Ming WangFulin GeCheng WuBinbin SuXiaoyu DongShiping Xu^*Hui Shi^*

• The Second Medical Center & National Clinical Research Center for Geriatric Diseases, Chinese PLA General Hospital, Beijing , China, Beijing, China

This study examined the role and underlying mechanisms of fatty acid synthase (FASN) in colorectal cancer (CRC). Utilizing data from TCGA and conducting cellular experiments, it was determined that FASN is markedly overexpressed in CRC, with the highest levels observed in HCT116 cells, which were subsequently chosen for further investigation. The research demonstrated that FASN is upregulated in three-dimensional tumor spheroids and CD133+CD44+ cancer stem cells (CSCs) within CRC. Silencing FASN expression led to a reduction in 3D spheroid formation, suppression of in vivo tumor growth, and a decrease in the proportion of CD133+CD44+ cells, suggesting that FASN enhances CSC characteristics and facilitates tumor progression.

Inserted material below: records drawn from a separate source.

Lemma rely_bus_trigger a env w : rely w (bus_trigger a env w).
Proof.
  unfold bus_trigger. case_bool_decide; [| apply rely_refl].
  destruct (services w !! a) as [this|]; [| apply rely_refl].
  apply rely_same_view; apply Trigger_view.
Qed.

Lemma rely_bg_step l w : rely w (bg_step l w).
Proof. destruct l; [apply rely_thread_step | apply rely_bus_trigger]. Qed.

Lemma rely_schedule sched w :
  rely w (foldl (fun w l => bg_step l w) w sched).
Proof.
  revert w. induction sched as [|l sched IH]; intros w; simpl.
  - apply rely_refl.
  - eapply rely_trans; [apply rely_bg_step | apply IH].
Qed.

(** ** What each method keeps *)

Ltac name_schedule Hr wb :=
  match goal with
  | |- context [foldl ?f ?x ?s] =>
      pose proof (rely_schedule s x) as Hr;
      change (foldl f x s) with (foldl (fun w l => bg_step l w) x s) in *;
      set (wb := foldl (fun w l => bg_step l w) x s) in *;
      destruct Hr
  end.

Lemma start_keeps env w :
  let w' := snd (start env w) in
  primary_key (self w') = primary_key (self w) /\
  callback (self w') = callback (self w) /\
  (service_consistent w -> service_consistent w') /\
  (thread_known w -> thread_known w').
Proof.
  cbn zeta. destruct (is_running (self w)) eqn:Hrun.
  { by rewrite start_running_noop. }
  unfold start, start_create, start_launch, start_commit. unfold_monad.
  rewrite Hrun. unfold thread_known.
  destruct (thread_ctor (start_spawn env)); simpl; [done |].
  destruct (thread_start (start_spawn env)); simpl; [by rewrite Hrun |].
  rewrite lookup_snoc. simpl.
  name_schedule Hr wb. simpl in *.
  repeat split; try done; try (intros Hc; by apply rely_service0);
    intros _ _; rewrite rely_listener_thread0; by eexists.
Qed.

Lemma stop_keeps env w :
  let w' := snd (stop env w) in
  primary_key (self w') = primary_key (self w) /\
  callback (self w') = callback (self w) /\
  listener_thread (self w') = listener_thread (self w) /\
  (service_consistent w -> service_consistent w') /\
  (thread_known w -> thread_known w').
Proof.
  cbn zeta. unfold stop. unfold_monad. unfold thread_known.
  destruct (is_running (self w)) eqn:Hrun; simpl; [| by rewrite Hrun].
  destruct (dbus_loop (self w)) as [l|], (loop_quit env) as [eq|]; simpl;
    try (by rewrite Hrun);
    destruct (listener_thread (self w)) as [t|] eqn:Ht; simpl;
    try change (is_alive (with_loops _ w) t) with (is_alive w t);
    try destruct (is_alive w t); simpl;
    try (by rewrite ?Ht);
    (destruct (thread_join env) as [ej|]; simpl; [by rewrite ?Ht, ?Hrun |]);
    name_schedule Hr wb; simpl in *;
    (repeat split; try done; try congruence; intros Hc; by apply rely_service0).
Qed.

Lemma set_callback_keeps cb w :
  let w' := snd (set_callback cb w) in
  callback (self w') = cb /\
  primary_key (self w') = primary_key (self w) /\
  is_running (self w') = is_running (self w) /\
  listener_thread (self w') = listener_thread (self w) /\
  dbus_service (self w') = dbus_service (self w) /\
  (service_consistent w -> service_consistent w').
Proof.
  cbn zeta. unfold set_callback, set_callback_propagate. unfold_monad. simpl.
  destruct (dbus_service (self w)) as [a|] eqn:Ha; simpl.
  - repeat split; try done.
    intros Hc a' Ha'. simpl in Ha'. rewrite Ha in Ha'. injection Ha' as <-.
    destruct (Hc a Ha) as (this & Hthis & _). simpl. rewrite Hthis.
    exists {| handler := cb |}. split; [| done].
    apply list_lookup_insert_eq. by eapply lookup_lt_Some.
  - repeat split; try done.
    intros _ a' Ha'. simpl in Ha'. congruence.
Qed.

Lemma update_shortcut_keeps k w :
  let w' := snd (update_shortcut k w) in
  (service_consistent w -> service_consistent w') /\
  (thread_known w -> thread_known w').
Proof. by split. Qed.

(** ** Invariants of every run *)

Lemma exec_keeps c w :
  (service_consistent w -> service_consistent (exec c w)) /\
  (thread_known w -> thread_known (exec c w)).
Proof.
  destruct c as [env|env|cb|k|l]; simpl.
  - pose proof (start_keeps env w) as H. cbn zeta in H. tauto.
  - pose proof (stop_keeps env w) as H. cbn zeta in H. tauto.
  - pose proof (set_callback_keeps cb w) as (_ & _ & Hr & Ht & _ & Hc).
    split; [done |]. unfold thread_known. by rewrite Hr, Ht.
  - apply update_shortcut_keeps.
  - destruct (rely_bg_step l w) as [_ _ Ht Hr _ Hc]. split; [done |].
    unfold thread_known. rewrite Ht. auto.
Qed.

Lemma reachable_service_consistent pk cb w :
  reachable pk cb w -> service_consistent w.
Proof.
  induction 1 as [|c w _ IH]; [by intros a [=] | by apply exec_keeps].
Qed.

Lemma reachable_thread_known pk cb w :
  reachable pk cb w -> thread_known w.
Proof.
  induction 1 as [|c w _ IH]; [by intros [=] | by apply exec_keeps].
Qed.

Lemma reachable_run pk cb cs w :
  reachable pk cb w -> reachable pk cb (run cs w).
Proof.
  revert w. induction cs as [|c cs IH]; intros w Hw; simpl; [done |].
  apply IH. by constructor.
Qed.

Lemma service_consistent_valid w : service_consistent w -> service_valid w.
Proof. intros Hc a Ha. destruct (Hc a Ha) as (this & -> & _). by eexists. Qed.

Lemma set_callback_racing_consistent cb sched w :
  service_valid w ->
  callback (self (snd (set_callback_racing cb sched w))) = cb /\
  service_consistent (snd (set_callback_racing cb sched w)).
Proof.
  intros Hv. unfold set_callback_racing, set_callback_propagate. unfold_monad.
  name_schedule Hr wb. simpl in *.
  assert (service_valid wb) as Hvb by (by apply rely_valid0).
  destruct (dbus_service (self wb)) as [a|] eqn:Ha; simpl.
  - split; [done |]. intros a' Ha'. simpl in Ha'. rewrite Ha in Ha'.
    injection Ha' as <-. simpl.
    destruct (Hvb a Ha) as [this Hthis]. rewrite Hthis.
    exists {| handler := cb |}. split; [| by rewrite rely_callback0].
    apply list_lookup_insert_eq. by eapply lookup_lt_Some.
  - split; [done |]. intros a' Ha'. simpl in Ha'. congruence.
Qed.


Lemma serving_reachable : reachable "<f12>" (Some 7) serving.
Proof. unfold serving, started. repeat apply reachable_run. constructor. Qed.
Definition search_valid_line (lines : list string) (start_idx : Z) (m : mode)
    (degree : Z) (existing : option (list string)) : option (Z * string) :=
  let incre := incre_of m in
  let cur_idx := start_idx + incre in
  match search_loop (S (length lines)) lines existing incre cur_idx degree with
  | Some r => r
  | None => None
  end.

(** The list comprehension [[m for m in matched if ... code_lines[m] ...]]. *)
Fixpoint matching_with_comments (aim_line : string) (matched : list Z)
    (code_lines : list string) : result (list Z) :=
  match matched with
  | [] => Ok []
  | m :: rest =>
      do cl <- py_getitem code_lines m;
      do out <- matching_with_comments aim_line rest code_lines;
      Ok (if String.eqb (remove_whitespace aim_line) (remove_whitespace cl)
          then m :: out else out)
  end.

(** The loop of [matching_lines] over [enumerate(code_lines)], from
    index [idx] on. *)
Fixpoint matching_lines_from (idx : Z) (aim_line : string) (code_lines : list string)
    (stop_at_first_match : bool) : list Z :=
  match code_lines with
  | [] => []
  | cl :: rest =>
      if two_lines_match aim_line cl then
        if stop_at_first_match then [idx]
        else idx :: matching_lines_from (idx + 1) aim_line rest stop_at_first_match
      else matching_lines_from (idx + 1) aim_line rest stop_at_first_match
  end.

Definition matching_lines (aim_line : option string) (code_lines : list string)
    (stop_at_first_match : bool) : list Z :=
  match aim_line with
  | None => []
  | Some aim => matching_lines_from 0 aim code_lines stop_at_first_match
  end.

(** [for mi in now: m = search_valid_line(raw_codes, mi, mode, degree);
    if m is not None and two_lines_match(aim, m[1]): also.append(mi)] *)
Definition neighbors_also (raw_codes : list string) (m : mode) (degree : Z)
    (aim : string) (now : list Z) : list Z :=
  List.filter
    (fun mi => match search_valid_line raw_codes mi m degree None with
               | Some (_, l) => two_lines_match aim l
               | None => false
               end) now.

(** [set(a) & set(b)], as a list without repetition. *)
Definition set_inter (a b : list Z) : list Z :=
  List.nodup Z.eq_dec (List.filter (fun x => existsb (Z.eqb x) b) a).

Definition is_nil {A} (l : list A) : bool :=
  match l with [] => true | _ => false end.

Mechanistically, FASN knockdown resulted in decreased cholesterol levels and promoted the activation of sterol-regulatory element binding protein 2 (SREBP2), a critical regulator of cholesterol metabolism. The SREBP inhibitor fatostatin counteracted the suppressive effects of FASN knockdown on malignant phenotypes of CRC cells, such as proliferation, migration, and invasion, thereby confirming that FASN advances CRC progression by inhibiting SREBP2 activation. Furthermore, FASN knockdown induced ferroptosis in CRC cells through increased lipid peroxidation, as indicated by elevated levels of ferrous ions, ROS, and lipid peroxidation products, as well as impaired mitochondrial function. These effects could be partially reversed by fatostatin. Co-immunoprecipitation experiments confirmed a direct interaction between FASN and SREBP2. In summary, FASN plays a critical role in CRC progression by enhancing CSC characteristics, regulating SREBP2-mediated cholesterol metabolism, and modulating ferroptosis, highlighting it as a potential target for CRC therapy.